• _TASK STATEMENT_: Only one stretch of the data below is needed. Output the lines from the one with "by destruct (accept_fenced" up to and including the one with "intros HI%training_reachable_Inv Hs", exactly as they stand.

*** Opening GIVEN INFORMATION ***

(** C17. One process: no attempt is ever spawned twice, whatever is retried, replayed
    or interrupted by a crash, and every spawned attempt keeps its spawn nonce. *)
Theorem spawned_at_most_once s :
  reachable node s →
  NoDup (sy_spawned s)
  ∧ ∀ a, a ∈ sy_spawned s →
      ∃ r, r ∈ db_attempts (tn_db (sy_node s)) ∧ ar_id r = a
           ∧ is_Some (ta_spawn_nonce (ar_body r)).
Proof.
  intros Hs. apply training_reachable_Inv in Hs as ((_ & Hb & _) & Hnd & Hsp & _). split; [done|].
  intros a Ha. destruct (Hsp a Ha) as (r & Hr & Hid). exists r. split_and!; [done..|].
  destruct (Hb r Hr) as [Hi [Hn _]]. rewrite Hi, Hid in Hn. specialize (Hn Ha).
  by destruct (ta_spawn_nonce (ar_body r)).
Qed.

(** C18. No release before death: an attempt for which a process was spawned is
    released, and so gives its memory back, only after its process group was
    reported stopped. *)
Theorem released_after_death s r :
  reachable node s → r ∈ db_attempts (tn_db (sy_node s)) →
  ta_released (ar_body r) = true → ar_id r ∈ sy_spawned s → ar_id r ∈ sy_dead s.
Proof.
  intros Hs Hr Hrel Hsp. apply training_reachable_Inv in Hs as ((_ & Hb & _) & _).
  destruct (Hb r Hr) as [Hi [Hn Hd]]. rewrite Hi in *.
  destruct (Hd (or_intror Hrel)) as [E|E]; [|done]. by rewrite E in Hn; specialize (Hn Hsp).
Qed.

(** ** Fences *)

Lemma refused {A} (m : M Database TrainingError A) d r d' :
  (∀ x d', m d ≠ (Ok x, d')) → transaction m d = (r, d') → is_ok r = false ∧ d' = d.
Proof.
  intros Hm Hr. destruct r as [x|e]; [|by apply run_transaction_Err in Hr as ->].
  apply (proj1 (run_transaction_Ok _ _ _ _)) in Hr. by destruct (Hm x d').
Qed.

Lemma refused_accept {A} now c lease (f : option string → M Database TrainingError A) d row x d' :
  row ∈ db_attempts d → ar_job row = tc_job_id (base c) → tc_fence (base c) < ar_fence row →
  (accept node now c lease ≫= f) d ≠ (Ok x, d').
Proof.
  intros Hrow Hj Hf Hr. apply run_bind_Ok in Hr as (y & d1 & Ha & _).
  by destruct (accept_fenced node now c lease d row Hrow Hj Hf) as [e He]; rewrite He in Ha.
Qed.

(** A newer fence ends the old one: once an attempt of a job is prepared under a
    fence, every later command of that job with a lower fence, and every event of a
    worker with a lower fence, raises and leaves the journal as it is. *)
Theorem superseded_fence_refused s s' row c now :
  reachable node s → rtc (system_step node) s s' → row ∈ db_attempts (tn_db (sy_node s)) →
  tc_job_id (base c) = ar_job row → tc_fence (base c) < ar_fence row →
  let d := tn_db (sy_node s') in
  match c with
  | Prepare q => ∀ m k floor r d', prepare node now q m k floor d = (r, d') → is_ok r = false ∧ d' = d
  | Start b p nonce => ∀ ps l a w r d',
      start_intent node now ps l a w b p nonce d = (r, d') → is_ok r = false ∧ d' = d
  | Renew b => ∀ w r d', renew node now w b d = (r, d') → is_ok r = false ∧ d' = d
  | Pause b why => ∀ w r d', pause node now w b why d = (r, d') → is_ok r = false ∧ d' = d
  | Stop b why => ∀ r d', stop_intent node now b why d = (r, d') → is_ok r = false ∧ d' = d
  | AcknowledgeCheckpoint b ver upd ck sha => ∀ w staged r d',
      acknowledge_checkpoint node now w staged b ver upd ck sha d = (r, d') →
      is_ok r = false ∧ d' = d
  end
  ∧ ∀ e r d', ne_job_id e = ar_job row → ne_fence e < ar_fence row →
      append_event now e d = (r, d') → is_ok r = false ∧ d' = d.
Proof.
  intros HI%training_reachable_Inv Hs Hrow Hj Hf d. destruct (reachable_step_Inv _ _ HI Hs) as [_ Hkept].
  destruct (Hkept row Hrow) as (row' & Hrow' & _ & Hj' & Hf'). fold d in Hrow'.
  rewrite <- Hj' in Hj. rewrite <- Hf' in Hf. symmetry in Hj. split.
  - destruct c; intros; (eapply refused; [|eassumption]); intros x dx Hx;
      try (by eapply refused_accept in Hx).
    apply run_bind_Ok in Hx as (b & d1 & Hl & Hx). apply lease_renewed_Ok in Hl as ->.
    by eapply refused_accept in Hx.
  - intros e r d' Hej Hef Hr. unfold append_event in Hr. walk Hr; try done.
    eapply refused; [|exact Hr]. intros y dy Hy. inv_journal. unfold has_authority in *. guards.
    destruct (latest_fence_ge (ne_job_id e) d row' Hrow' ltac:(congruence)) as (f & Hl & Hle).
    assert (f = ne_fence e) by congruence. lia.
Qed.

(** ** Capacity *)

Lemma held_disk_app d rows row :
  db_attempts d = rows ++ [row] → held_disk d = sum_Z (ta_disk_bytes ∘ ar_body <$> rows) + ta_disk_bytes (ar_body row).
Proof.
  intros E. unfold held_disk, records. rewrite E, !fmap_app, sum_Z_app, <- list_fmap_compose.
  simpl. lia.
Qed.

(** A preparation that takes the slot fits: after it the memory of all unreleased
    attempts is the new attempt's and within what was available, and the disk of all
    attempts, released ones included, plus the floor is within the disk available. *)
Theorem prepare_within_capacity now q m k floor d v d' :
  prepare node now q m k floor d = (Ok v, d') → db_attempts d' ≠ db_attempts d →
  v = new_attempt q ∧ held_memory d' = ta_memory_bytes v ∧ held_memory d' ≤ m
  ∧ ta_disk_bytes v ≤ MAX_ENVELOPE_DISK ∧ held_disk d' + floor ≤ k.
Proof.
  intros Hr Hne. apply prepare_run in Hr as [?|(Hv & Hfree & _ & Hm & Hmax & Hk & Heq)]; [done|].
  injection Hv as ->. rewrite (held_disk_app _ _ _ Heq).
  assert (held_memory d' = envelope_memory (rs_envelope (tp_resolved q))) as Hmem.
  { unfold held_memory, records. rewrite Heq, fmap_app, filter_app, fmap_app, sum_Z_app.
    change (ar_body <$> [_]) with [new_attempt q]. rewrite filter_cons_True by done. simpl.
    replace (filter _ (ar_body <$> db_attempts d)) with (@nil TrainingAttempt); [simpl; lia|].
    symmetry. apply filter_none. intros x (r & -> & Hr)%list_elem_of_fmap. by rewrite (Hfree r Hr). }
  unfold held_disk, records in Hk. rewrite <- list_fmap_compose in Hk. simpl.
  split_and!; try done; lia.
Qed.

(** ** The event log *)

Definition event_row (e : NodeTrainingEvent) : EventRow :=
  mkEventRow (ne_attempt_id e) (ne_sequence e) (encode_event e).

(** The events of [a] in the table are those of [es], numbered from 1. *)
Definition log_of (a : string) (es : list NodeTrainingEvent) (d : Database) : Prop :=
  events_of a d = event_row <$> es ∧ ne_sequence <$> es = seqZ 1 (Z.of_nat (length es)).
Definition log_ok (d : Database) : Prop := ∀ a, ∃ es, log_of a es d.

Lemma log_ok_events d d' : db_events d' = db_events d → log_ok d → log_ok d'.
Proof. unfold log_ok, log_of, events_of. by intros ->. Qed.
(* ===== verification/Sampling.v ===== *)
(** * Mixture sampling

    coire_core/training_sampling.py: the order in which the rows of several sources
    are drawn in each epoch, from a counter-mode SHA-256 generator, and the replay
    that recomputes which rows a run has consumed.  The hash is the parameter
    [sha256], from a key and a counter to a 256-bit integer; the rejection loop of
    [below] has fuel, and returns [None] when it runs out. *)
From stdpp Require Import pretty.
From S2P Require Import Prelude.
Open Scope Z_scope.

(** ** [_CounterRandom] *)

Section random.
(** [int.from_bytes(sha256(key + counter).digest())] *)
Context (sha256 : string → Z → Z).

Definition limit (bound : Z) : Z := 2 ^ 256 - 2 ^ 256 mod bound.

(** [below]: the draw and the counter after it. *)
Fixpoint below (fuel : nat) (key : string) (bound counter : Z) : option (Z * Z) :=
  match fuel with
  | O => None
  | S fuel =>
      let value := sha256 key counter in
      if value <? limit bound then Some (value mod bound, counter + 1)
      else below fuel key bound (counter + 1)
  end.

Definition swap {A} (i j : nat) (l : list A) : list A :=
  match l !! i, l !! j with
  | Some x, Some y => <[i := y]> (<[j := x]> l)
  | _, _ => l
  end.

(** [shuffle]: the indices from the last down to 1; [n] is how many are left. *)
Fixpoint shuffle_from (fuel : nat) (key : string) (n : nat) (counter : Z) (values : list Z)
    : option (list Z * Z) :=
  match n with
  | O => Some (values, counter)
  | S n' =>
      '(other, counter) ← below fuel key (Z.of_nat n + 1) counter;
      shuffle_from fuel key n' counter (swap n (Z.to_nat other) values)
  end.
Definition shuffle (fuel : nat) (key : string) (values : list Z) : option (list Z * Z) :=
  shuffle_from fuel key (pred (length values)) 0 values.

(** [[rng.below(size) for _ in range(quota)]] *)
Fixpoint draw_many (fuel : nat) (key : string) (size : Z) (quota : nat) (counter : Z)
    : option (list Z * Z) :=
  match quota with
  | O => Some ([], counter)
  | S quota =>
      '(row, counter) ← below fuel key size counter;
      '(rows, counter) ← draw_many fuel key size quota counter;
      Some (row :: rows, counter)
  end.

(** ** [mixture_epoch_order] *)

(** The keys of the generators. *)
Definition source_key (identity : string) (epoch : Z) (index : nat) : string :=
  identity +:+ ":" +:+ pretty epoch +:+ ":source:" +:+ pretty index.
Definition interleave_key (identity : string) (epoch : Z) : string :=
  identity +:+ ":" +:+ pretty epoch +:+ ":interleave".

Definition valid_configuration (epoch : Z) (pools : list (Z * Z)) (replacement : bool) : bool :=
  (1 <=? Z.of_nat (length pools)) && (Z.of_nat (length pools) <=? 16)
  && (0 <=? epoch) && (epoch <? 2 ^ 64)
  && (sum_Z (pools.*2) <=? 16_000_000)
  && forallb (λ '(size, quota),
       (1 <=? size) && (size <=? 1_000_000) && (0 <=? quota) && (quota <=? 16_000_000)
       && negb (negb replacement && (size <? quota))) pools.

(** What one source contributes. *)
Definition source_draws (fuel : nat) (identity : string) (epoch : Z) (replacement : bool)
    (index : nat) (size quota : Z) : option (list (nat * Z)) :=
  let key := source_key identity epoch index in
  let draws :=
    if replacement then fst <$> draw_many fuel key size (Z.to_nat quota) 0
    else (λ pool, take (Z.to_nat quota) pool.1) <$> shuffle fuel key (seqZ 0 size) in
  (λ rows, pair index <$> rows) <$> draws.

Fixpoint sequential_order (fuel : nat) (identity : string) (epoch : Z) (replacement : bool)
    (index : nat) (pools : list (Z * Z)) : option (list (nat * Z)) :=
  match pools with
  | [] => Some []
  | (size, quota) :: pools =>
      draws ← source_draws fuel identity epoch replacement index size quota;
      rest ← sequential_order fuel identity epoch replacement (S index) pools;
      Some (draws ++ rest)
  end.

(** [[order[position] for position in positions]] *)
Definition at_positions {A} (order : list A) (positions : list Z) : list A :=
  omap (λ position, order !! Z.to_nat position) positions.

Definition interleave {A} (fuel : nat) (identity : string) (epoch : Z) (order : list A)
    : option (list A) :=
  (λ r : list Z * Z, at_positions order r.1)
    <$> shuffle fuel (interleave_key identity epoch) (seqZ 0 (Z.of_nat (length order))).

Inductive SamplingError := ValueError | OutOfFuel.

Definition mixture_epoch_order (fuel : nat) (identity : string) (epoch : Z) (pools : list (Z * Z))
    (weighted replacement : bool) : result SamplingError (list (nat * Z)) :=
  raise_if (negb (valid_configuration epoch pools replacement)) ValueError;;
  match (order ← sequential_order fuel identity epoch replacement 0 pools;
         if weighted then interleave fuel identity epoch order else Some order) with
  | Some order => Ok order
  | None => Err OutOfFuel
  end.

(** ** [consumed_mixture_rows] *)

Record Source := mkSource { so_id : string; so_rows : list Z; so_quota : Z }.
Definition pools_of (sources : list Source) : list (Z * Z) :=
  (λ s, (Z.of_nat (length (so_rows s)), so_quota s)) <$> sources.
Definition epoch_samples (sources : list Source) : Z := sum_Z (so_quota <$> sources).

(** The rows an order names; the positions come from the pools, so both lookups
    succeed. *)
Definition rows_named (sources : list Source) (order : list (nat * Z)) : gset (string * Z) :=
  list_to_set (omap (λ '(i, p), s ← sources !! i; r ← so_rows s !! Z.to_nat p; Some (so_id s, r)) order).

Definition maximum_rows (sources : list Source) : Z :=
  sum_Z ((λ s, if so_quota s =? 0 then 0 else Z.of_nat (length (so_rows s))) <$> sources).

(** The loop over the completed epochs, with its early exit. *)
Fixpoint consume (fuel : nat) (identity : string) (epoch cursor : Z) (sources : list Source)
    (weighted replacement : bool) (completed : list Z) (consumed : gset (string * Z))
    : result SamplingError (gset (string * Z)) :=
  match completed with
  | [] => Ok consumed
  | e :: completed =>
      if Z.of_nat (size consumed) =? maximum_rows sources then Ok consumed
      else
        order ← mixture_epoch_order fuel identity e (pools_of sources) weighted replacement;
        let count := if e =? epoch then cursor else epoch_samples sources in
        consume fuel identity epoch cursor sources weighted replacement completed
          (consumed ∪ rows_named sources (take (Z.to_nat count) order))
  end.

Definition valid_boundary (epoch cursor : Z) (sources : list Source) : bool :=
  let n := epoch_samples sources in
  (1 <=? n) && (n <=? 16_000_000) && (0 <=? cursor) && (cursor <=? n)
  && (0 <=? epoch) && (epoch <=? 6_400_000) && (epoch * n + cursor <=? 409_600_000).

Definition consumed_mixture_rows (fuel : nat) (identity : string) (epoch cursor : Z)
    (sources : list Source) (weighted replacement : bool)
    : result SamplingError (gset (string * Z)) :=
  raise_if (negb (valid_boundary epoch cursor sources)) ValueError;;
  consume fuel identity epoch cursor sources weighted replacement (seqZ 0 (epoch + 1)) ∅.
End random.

*** Closing GIVEN INFORMATION ***

• _WRITTEN ANSWER_:
  by destruct (accept_fenced node now c lease d row Hrow Hj Hf) as [e He]; rewrite He in Ha.
Qed.

(** A newer fence ends the old one: once an attempt of a job is prepared under a
    fence, every later command of that job with a lower fence, and every event of a
    worker with a lower fence, raises and leaves the journal as it is. *)
Theorem superseded_fence_refused s s' row c now :
  reachable node s → rtc (system_step node) s s' → row ∈ db_attempts (tn_db (sy_node s)) →
  tc_job_id (base c) = ar_job row → tc_fence (base c) < ar_fence row →
  let d := tn_db (sy_node s') in
  match c with
  | Prepare q => ∀ m k floor r d', prepare node now q m k floor d = (r, d') → is_ok r = false ∧ d' = d
  | Start b p nonce => ∀ ps l a w r d',
      start_intent node now ps l a w b p nonce d = (r, d') → is_ok r = false ∧ d' = d
  | Renew b => ∀ w r d', renew node now w b d = (r, d') → is_ok r = false ∧ d' = d
  | Pause b why => ∀ w r d', pause node now w b why d = (r, d') → is_ok r = false ∧ d' = d
  | Stop b why => ∀ r d', stop_intent node now b why d = (r, d') → is_ok r = false ∧ d' = d
  | AcknowledgeCheckpoint b ver upd ck sha => ∀ w staged r d',
      acknowledge_checkpoint node now w staged b ver upd ck sha d = (r, d') →
      is_ok r = false ∧ d' = d
  end
  ∧ ∀ e r d', ne_job_id e = ar_job row → ne_fence e < ar_fence row →
      append_event now e d = (r, d') → is_ok r = false ∧ d' = d.
Proof.
  intros HI%training_reachable_Inv Hs Hrow Hj Hf d. destruct (reachable_step_Inv _ _ HI Hs) as [_ Hkept].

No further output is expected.